▶ **Work item**:
For each line below that holds the word "Math", make a copy.

◆ ◆ ◆

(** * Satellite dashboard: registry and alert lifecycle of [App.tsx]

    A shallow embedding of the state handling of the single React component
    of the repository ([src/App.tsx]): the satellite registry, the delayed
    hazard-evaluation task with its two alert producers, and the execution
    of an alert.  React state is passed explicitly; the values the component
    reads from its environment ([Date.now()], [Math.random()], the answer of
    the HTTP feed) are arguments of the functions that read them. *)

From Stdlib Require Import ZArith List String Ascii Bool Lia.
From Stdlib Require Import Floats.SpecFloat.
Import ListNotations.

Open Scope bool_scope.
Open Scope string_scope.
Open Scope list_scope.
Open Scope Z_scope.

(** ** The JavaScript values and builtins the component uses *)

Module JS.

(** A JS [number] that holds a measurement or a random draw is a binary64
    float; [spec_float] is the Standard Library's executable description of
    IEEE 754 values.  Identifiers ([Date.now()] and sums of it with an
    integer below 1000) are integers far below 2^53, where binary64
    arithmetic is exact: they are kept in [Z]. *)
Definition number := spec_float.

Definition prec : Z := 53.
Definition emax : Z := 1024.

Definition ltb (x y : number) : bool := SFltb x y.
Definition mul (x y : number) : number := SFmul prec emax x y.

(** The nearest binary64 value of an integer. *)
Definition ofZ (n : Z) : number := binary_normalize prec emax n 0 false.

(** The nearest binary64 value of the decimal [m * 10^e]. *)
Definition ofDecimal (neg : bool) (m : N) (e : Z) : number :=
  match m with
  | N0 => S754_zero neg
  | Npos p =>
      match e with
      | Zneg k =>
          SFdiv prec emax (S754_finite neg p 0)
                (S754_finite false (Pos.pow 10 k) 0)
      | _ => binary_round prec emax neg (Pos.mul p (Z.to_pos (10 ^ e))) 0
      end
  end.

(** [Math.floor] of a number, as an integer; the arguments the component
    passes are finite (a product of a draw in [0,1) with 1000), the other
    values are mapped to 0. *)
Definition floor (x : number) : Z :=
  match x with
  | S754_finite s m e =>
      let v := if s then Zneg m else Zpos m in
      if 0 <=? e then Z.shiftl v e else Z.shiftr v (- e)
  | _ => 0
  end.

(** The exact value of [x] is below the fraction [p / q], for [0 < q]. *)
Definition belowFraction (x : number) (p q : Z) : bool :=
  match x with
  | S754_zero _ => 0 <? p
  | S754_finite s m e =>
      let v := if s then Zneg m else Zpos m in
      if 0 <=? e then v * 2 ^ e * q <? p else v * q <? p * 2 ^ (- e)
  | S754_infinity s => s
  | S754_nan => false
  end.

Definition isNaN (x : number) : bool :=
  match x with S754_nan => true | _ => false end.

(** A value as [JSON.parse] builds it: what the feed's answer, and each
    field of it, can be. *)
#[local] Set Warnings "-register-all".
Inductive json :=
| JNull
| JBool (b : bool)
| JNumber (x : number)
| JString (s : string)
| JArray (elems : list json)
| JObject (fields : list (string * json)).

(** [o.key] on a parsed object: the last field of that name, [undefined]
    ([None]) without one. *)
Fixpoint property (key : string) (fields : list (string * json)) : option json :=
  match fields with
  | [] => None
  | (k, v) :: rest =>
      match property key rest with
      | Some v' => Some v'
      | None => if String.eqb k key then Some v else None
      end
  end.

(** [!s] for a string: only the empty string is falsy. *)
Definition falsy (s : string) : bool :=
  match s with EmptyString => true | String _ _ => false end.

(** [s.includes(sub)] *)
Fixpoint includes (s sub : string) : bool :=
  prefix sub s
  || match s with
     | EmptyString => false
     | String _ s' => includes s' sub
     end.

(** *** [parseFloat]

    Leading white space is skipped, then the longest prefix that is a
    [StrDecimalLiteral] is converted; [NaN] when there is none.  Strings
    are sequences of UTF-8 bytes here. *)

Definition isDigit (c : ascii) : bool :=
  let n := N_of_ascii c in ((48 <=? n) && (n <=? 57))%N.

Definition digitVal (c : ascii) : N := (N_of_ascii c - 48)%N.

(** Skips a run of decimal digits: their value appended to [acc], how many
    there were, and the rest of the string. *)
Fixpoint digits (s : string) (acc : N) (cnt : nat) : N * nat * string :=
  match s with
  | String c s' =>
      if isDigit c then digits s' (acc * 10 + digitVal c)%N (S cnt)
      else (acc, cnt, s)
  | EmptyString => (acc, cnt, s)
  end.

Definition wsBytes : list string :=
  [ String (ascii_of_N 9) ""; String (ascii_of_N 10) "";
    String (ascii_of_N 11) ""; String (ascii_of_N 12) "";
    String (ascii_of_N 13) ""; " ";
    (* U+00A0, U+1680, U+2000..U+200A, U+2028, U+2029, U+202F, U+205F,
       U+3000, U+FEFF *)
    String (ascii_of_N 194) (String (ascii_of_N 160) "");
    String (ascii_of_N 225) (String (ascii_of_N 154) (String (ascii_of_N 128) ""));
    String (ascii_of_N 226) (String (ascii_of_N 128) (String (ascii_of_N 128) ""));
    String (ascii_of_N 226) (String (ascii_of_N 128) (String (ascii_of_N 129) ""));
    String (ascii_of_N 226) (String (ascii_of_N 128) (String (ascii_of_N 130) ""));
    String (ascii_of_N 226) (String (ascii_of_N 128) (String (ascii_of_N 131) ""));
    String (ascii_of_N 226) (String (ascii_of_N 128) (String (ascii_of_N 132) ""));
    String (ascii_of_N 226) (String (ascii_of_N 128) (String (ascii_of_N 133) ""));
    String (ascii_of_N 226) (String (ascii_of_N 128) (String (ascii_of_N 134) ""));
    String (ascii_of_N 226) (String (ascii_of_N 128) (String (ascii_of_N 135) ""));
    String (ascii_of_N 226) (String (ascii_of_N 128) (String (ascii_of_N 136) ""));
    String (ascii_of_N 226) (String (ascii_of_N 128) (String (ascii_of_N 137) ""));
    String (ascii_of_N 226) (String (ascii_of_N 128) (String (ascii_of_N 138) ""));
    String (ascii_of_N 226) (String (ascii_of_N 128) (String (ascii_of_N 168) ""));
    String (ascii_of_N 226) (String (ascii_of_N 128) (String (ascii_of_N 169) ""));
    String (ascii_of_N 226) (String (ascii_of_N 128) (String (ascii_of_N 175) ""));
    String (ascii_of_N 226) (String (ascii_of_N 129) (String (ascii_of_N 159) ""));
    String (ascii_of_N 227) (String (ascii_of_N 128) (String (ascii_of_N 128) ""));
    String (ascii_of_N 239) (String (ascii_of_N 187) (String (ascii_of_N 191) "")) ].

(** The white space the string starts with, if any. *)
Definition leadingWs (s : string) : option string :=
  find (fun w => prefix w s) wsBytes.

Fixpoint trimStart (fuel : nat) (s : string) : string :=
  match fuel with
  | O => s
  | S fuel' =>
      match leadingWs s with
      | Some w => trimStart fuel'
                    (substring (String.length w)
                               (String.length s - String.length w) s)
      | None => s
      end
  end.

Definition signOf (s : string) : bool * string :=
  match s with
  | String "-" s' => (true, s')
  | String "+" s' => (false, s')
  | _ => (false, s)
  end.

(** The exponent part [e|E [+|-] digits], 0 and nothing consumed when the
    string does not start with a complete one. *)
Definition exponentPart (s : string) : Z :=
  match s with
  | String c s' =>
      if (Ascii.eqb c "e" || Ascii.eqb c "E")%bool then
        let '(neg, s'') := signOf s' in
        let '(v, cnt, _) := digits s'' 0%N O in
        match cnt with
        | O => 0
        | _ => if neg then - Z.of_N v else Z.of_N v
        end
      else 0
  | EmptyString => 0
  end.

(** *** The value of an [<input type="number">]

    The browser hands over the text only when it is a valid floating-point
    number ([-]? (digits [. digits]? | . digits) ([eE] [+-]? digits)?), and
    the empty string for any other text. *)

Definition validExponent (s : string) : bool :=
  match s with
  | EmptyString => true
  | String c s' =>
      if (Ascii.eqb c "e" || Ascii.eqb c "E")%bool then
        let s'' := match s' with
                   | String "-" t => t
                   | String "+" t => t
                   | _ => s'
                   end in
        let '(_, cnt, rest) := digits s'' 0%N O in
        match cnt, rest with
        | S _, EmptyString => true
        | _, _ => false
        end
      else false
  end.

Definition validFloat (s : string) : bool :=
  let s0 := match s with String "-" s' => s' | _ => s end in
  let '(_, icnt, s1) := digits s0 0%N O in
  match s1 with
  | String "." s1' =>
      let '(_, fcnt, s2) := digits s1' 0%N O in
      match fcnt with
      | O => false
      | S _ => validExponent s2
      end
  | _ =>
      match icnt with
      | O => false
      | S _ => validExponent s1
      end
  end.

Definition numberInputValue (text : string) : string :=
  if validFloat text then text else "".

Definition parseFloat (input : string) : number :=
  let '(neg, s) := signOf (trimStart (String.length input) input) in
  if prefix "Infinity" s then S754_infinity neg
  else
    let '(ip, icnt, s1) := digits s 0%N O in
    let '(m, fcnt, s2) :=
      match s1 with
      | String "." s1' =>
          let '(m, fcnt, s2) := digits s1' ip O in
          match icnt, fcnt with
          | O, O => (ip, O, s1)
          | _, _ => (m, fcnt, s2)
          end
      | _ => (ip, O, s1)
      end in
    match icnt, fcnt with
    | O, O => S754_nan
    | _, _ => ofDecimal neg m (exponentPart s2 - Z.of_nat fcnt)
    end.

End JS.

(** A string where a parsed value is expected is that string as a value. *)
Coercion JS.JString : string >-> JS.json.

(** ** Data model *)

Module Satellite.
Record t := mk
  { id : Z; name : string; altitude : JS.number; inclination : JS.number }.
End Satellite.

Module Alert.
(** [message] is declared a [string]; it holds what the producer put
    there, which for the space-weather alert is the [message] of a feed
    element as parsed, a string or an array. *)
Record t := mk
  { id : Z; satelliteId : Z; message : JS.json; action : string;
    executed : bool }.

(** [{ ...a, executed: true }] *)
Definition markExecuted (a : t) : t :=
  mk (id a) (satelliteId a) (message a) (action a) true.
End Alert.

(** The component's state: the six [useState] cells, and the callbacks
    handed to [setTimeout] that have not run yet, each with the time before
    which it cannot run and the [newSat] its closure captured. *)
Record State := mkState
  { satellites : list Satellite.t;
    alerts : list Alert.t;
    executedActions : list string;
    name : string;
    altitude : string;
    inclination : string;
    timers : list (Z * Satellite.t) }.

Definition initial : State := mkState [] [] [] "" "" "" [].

◆ ◆ ◆

▶ **Result for this task**:
    reads from its environment ([Date.now()], [Math.random()], the answer of
(** [Math.floor] of a number, as an integer; the arguments the component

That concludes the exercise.